Definition text_cfg (lo hi : Z) : Config :=
  Build_Config lo hi DEFAULT_WHITESPACE_NORMALIZE_TEXT DEFAULT_SUBCHUNK_TABLES false 0.

Definition xml_cfg (lo hi levels : Z) : Config :=
  Build_Config lo hi DEFAULT_WHITESPACE_NORMALIZE_TEXT DEFAULT_SUBCHUNK_TABLES true levels.

Definition texts (r : result (list Chunk)) : result (list string) :=
  cs <- r ;; Ok (map (fun c => string_of_list_ascii (Chunk.text c)) cs).

Definition doc_small_then_full : Node :=
  elem "doc" [marked "p" "p" "abcde"; marked "p" "p" "0123456789"].

Definition lim_item : Node := marked "lim" "lim" "1.".

Definition doc_lim : Node :=
  elem "doc" [marked "p" "p" "ab"; lim_item; marked "p" "p" "0123456789"].

Definition filled (n : nat) : string := string_of_list_ascii (repeat "x"%char n).

Definition long_leaf : Node := marked "p" "p" (filled 250).

Definition doc_5_20 : Node :=
  elem "doc" [marked "p" "p" (filled 5); marked "p" "p" (filled 20)].

Definition doc_lim_50_3 : Node :=
  elem "doc" [marked "lim" "lim" (filled 50); marked "p" "p" (filled 3)].

Definition lengths (r : result (list Chunk)) : result (list Z) :=
  cs <- r ;; Ok (map (fun c => len (Chunk.text c)) cs).

Definition sub_tables_cfg (lo hi : Z) : Config :=
  Build_Config lo hi DEFAULT_WHITESPACE_NORMALIZE_TEXT true false 0.

Definition table_rows : list Node :=
  [mkNode "tr" None "row one." []; mkNode "tr" None "row two." []].

Definition bare_table : Node := mkNode TABLE_NAME None EmptyString table_rows.

Definition marked_table : Node := mkNode TABLE_NAME (Some "table"%string) EmptyString table_rows.

Definition doc_table : Node := elem "doc" [bare_table].

(** A renderer that gives the text content of the element alone. *)
Definition own_text : Collaborators := {|
  simplified_xml := fun l _ => lit (node_text (snd l));
  xhtml_table_to_text := fun l _ => lit (node_text (snd l));
  text_node_to_text := fun l _ => lit (node_text (snd l));
  clean_tag := tag;
  tostring := fun l => node_text (snd l);
  xpath := fun l => tag (snd l)
|}.

(** ** Notions used in the statements *)

(** [n] windows of [m] characters taken from the front of [s]. *)
Fixpoint windows (n m : nat) (s : str) : list str :=
  match n with
  | O => []
  | S n' => firstn m s :: windows n' m (skipn m s)
  end.

(** The number of windows line 80 cuts a text of length [L] into. *)
Definition window_count (cfg : Config) (L : Z) : nat :=
  Z.to_nat (range_len 0 L (max_text_length cfg)).

(** The proper descendants of a node, in document order. *)
Fixpoint descendants (node : Node) : list Node :=
  match node with
  | mkNode _ _ _ cs => flat_map (fun c => c :: descendants c) cs
  end.

Definition carries_marker (node : Node) : Prop := structure_attr node <> None.

Definition marked_descendant (node : Node) : Prop :=
  exists d, In d (descendants node) /\ carries_marker d.

Definition marked_ancestor (ancs : list Node) : Prop :=
  exists a, In a ancs /\ carries_marker a.

Definition table_typed (node : Node) : Prop := tag node = TABLE_NAME.

(** The leaf rule in the words of section 4.1 of the specification. *)
Definition spec_leaf (sub_tables : bool) (ancs : list Node) (node : Node) : Prop :=
  (table_typed node /\ sub_tables = false)
  \/ (carries_marker node /\ ~ marked_descendant node)
  \/ (marked_ancestor ancs /\ ~ marked_descendant node).

(** The same tree with every text content rewritten by [f]. *)
Fixpoint map_text (f : string -> string) (node : Node) : Node :=
  match node with
  | mkNode t s x cs => mkNode t s (f x) (map (map_text f) cs)
  end.

(** The loop of lines 146-147 over the children of a branch. *)
Definition traverse_children {ext : Collaborators} (cfg : Config)
  (ancs : list Node) (node : Node) (st : State) : result State :=
  foldM (fun st child => _traverse cfg (node :: ancs) child st) (children node) st.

ACTIVITY: All lines from the one that contains "ancs /\ ~ marked_descendant node)." to the last line above must be given again exactly, with both included and nothing added.

OUTPUT FOR THIS EXERCISE:
  \/ (marked_ancestor ancs /\ ~ marked_descendant node).

(** The same tree with every text content rewritten by [f]. *)
Fixpoint map_text (f : string -> string) (node : Node) : Node :=
  match node with
  | mkNode t s x cs => mkNode t s (f x) (map (map_text f) cs)
  end.

(** The loop of lines 146-147 over the children of a branch. *)
Definition traverse_children {ext : Collaborators} (cfg : Config)
  (ancs : list Node) (node : Node) (st : State) : result State :=
  foldM (fun st child => _traverse cfg (node :: ancs) child st) (children node) st.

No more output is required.